**Your assignment:**
Within the records that follow, find every line containing the string "Hskip". Copy those lines.
Data under study START
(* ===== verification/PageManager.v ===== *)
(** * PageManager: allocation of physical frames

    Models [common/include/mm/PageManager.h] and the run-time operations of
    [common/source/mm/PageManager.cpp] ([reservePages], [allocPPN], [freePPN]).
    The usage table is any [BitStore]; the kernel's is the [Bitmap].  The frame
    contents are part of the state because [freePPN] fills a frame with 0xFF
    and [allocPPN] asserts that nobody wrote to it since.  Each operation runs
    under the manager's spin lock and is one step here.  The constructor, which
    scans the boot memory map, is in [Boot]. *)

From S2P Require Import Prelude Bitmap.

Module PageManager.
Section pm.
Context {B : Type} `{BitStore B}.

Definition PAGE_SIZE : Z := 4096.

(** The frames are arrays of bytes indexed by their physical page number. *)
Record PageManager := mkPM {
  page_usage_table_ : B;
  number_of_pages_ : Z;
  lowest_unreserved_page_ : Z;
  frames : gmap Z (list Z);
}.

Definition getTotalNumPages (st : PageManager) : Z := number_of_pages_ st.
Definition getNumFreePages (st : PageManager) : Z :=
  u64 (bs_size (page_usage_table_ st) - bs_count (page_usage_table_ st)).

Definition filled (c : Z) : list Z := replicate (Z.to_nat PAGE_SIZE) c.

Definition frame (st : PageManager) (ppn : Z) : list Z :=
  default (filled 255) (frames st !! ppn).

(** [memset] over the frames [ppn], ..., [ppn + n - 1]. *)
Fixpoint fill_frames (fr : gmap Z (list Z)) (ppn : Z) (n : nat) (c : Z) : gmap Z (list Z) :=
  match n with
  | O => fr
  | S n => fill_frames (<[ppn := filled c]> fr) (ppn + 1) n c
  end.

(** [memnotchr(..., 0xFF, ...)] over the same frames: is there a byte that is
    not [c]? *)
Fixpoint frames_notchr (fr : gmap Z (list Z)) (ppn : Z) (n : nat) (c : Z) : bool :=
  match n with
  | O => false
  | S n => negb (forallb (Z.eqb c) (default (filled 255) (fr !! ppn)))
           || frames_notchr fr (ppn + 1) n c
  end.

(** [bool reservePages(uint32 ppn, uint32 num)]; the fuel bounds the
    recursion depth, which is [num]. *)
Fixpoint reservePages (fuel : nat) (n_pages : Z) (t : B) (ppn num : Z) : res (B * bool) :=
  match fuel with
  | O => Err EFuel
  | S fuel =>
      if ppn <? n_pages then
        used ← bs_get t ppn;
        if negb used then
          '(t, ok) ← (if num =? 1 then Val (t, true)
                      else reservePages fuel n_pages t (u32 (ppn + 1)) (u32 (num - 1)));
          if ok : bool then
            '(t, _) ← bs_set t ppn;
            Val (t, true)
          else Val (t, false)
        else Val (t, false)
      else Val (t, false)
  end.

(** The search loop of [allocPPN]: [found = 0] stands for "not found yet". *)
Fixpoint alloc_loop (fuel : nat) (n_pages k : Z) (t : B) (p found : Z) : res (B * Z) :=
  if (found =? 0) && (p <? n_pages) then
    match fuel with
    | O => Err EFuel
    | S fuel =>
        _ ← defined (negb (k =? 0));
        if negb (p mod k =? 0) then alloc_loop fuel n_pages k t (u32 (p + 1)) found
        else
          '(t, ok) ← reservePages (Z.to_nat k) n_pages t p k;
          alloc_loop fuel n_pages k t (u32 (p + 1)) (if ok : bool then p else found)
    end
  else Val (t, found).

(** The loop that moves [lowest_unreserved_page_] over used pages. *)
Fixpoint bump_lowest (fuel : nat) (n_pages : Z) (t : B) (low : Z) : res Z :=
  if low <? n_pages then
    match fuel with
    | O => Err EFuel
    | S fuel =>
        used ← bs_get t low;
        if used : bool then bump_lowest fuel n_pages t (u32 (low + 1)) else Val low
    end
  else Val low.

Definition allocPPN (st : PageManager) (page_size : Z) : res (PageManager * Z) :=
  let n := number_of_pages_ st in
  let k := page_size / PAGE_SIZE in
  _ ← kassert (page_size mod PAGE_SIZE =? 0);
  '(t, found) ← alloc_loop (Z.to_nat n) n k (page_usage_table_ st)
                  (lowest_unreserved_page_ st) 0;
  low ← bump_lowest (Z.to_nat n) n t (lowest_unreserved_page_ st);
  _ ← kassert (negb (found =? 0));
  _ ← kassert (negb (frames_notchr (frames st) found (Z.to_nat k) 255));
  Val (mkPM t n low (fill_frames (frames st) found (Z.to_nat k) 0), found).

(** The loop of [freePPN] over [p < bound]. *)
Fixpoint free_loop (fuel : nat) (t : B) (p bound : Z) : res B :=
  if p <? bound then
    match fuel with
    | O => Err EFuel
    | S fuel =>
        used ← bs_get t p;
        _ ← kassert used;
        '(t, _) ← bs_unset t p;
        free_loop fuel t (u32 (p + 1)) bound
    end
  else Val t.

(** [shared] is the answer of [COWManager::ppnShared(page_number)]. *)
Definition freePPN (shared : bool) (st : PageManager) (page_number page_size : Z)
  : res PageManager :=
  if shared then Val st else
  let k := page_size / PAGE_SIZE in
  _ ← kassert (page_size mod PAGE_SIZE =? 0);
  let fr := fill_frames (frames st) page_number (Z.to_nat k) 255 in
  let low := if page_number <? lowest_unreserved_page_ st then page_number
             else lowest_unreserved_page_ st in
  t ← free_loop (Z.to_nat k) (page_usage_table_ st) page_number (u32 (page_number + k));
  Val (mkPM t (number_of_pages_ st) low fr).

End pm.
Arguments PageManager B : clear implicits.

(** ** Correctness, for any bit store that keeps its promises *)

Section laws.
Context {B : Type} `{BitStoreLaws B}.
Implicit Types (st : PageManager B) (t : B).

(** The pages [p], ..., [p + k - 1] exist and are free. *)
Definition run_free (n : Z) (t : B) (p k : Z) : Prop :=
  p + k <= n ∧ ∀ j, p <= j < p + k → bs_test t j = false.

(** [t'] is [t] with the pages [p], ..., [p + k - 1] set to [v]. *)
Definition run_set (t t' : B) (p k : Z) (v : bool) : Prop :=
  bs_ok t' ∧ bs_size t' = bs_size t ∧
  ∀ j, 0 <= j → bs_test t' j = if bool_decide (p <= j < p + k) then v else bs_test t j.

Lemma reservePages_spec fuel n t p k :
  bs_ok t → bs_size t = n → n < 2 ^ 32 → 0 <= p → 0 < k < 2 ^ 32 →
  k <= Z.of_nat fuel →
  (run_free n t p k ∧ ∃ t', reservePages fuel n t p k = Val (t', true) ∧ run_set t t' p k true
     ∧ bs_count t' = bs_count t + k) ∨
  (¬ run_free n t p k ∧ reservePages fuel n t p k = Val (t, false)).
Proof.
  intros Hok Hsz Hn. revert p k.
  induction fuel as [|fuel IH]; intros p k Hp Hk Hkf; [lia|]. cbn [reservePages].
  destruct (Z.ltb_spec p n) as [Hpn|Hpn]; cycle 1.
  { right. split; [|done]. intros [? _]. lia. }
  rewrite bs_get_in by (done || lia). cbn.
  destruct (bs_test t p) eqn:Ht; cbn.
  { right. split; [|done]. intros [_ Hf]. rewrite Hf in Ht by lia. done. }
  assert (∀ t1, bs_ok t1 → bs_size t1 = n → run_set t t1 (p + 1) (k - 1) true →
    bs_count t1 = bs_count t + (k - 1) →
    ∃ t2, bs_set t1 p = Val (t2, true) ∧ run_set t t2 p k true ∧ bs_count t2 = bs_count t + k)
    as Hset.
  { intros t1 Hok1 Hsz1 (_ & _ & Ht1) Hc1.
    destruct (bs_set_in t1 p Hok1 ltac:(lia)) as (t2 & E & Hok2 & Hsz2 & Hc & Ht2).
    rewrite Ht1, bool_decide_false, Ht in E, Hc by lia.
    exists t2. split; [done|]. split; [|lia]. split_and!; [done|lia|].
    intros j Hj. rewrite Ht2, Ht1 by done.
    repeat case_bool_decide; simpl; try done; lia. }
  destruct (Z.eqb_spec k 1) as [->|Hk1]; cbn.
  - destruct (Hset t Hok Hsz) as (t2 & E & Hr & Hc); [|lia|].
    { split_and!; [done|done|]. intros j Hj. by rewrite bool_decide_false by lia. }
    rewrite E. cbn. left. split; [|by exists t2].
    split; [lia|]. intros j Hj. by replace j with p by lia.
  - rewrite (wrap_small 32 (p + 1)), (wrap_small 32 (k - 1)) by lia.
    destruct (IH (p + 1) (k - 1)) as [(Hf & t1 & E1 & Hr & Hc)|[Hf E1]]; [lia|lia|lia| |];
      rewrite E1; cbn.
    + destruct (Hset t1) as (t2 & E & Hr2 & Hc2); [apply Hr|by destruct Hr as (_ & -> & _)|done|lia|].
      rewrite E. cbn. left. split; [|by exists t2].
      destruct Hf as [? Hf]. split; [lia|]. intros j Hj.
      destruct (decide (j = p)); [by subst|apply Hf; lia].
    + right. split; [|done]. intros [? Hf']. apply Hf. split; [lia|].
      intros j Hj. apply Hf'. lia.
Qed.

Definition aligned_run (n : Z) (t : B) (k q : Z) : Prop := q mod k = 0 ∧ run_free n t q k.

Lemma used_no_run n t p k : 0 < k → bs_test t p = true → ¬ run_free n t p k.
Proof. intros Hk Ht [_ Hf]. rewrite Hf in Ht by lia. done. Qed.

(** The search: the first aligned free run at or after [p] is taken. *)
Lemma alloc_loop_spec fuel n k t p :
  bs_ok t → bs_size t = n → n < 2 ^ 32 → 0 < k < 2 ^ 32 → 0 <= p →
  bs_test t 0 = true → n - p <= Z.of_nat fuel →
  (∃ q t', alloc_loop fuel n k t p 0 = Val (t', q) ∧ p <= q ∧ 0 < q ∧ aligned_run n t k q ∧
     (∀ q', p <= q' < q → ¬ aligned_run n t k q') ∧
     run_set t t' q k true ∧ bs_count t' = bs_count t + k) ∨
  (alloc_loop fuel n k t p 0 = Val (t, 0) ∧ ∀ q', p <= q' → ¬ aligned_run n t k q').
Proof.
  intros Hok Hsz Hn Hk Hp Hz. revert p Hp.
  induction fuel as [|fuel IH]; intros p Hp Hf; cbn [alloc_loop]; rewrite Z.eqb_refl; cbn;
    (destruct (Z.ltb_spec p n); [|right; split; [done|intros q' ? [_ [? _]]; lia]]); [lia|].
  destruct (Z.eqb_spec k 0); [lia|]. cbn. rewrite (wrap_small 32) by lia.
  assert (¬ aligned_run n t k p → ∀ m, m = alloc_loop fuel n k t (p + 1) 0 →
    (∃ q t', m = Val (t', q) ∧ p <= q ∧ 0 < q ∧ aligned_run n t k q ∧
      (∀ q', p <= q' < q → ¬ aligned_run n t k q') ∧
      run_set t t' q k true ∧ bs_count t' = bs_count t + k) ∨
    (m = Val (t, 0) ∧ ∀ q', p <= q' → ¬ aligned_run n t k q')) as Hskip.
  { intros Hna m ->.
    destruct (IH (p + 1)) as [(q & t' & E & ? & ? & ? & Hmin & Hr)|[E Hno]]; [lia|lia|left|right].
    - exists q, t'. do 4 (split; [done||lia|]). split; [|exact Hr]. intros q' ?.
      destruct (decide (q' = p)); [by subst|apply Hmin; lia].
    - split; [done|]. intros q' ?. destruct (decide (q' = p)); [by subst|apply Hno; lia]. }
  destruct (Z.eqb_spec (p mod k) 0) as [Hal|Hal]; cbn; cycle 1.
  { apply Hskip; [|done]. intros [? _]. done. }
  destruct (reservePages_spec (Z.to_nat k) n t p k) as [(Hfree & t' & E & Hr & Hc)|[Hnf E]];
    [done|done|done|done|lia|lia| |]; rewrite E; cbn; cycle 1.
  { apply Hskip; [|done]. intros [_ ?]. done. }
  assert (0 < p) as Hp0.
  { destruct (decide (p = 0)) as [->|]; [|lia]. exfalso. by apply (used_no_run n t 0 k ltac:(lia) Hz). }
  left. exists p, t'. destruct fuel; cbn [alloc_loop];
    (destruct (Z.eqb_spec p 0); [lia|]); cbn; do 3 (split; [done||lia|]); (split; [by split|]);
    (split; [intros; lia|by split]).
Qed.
Data under study END
Data under study START
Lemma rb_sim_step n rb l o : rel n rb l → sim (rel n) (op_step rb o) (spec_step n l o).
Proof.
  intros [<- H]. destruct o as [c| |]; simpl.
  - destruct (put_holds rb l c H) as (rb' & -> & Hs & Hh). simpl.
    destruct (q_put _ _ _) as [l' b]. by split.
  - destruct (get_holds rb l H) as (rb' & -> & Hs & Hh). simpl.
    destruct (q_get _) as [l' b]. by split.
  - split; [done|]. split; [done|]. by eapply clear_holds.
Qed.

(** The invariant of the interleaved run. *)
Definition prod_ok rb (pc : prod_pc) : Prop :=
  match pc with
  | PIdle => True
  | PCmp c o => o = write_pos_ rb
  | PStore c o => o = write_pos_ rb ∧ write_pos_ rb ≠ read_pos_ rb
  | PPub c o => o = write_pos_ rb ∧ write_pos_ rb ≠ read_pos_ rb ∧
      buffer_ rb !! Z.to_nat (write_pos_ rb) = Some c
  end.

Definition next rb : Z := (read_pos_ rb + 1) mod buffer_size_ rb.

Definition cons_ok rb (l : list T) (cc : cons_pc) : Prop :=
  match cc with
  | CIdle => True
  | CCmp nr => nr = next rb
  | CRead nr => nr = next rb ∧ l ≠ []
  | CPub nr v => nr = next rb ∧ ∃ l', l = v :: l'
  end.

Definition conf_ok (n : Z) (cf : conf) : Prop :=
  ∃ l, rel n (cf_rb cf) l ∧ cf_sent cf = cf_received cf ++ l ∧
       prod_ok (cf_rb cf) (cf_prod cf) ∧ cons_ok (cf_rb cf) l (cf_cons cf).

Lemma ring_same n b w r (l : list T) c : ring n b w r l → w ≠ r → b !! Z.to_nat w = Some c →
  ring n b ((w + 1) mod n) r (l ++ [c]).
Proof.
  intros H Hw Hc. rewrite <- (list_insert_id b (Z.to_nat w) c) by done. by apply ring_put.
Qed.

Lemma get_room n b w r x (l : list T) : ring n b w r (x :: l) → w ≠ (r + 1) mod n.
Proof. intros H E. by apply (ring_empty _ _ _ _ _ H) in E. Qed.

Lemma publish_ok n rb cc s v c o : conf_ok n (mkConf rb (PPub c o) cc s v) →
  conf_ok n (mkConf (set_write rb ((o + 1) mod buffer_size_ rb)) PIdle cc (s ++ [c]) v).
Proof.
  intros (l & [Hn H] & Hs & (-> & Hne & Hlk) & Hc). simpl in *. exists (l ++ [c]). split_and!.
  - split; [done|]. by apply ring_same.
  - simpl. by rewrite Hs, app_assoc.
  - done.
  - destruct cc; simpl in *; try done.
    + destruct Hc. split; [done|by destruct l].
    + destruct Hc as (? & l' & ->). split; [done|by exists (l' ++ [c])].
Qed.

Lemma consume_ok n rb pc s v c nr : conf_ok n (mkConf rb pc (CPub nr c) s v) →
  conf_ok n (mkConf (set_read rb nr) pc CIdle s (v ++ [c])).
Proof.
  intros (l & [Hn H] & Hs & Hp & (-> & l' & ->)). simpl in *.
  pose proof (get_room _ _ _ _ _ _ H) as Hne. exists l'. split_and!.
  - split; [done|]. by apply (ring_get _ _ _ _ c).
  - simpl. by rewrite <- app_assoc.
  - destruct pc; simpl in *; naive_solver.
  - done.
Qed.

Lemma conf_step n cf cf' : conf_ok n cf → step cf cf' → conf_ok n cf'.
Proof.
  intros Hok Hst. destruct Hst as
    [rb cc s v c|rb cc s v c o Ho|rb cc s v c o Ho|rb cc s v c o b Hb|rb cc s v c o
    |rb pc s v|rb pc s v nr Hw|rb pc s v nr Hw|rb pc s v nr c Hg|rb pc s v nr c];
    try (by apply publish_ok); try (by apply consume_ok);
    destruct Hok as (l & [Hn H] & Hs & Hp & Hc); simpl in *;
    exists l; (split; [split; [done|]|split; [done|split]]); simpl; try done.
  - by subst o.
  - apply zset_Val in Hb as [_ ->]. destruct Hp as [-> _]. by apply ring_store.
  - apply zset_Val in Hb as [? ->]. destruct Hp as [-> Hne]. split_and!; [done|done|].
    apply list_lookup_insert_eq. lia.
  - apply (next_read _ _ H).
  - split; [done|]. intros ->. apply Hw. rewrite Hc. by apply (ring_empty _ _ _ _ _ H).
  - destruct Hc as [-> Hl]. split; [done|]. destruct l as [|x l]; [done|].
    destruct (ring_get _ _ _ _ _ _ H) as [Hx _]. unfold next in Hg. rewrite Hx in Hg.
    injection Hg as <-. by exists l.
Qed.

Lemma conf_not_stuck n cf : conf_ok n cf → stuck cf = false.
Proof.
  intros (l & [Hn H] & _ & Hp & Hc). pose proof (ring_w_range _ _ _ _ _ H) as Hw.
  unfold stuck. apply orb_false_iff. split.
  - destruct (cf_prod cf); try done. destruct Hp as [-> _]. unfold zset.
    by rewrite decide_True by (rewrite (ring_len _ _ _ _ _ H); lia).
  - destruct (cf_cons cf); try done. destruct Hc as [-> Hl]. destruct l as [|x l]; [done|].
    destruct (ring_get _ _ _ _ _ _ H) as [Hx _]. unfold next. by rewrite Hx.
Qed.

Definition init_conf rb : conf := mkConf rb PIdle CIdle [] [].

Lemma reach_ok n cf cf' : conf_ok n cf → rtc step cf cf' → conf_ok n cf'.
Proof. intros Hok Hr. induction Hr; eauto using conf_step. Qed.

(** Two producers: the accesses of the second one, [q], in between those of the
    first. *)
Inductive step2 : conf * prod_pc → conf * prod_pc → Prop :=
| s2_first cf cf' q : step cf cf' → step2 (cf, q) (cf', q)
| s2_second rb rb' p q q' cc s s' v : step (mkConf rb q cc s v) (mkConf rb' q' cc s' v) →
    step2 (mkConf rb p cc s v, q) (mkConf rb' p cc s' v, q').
Data under study END
**Completed task:**
    (m = Val (t, 0) ∧ ∀ q', p <= q' → ¬ aligned_run n t k q')) as Hskip.
  { apply Hskip; [|done]. intros [? _]. done. }
  { apply Hskip; [|done]. intros [_ ?]. done. }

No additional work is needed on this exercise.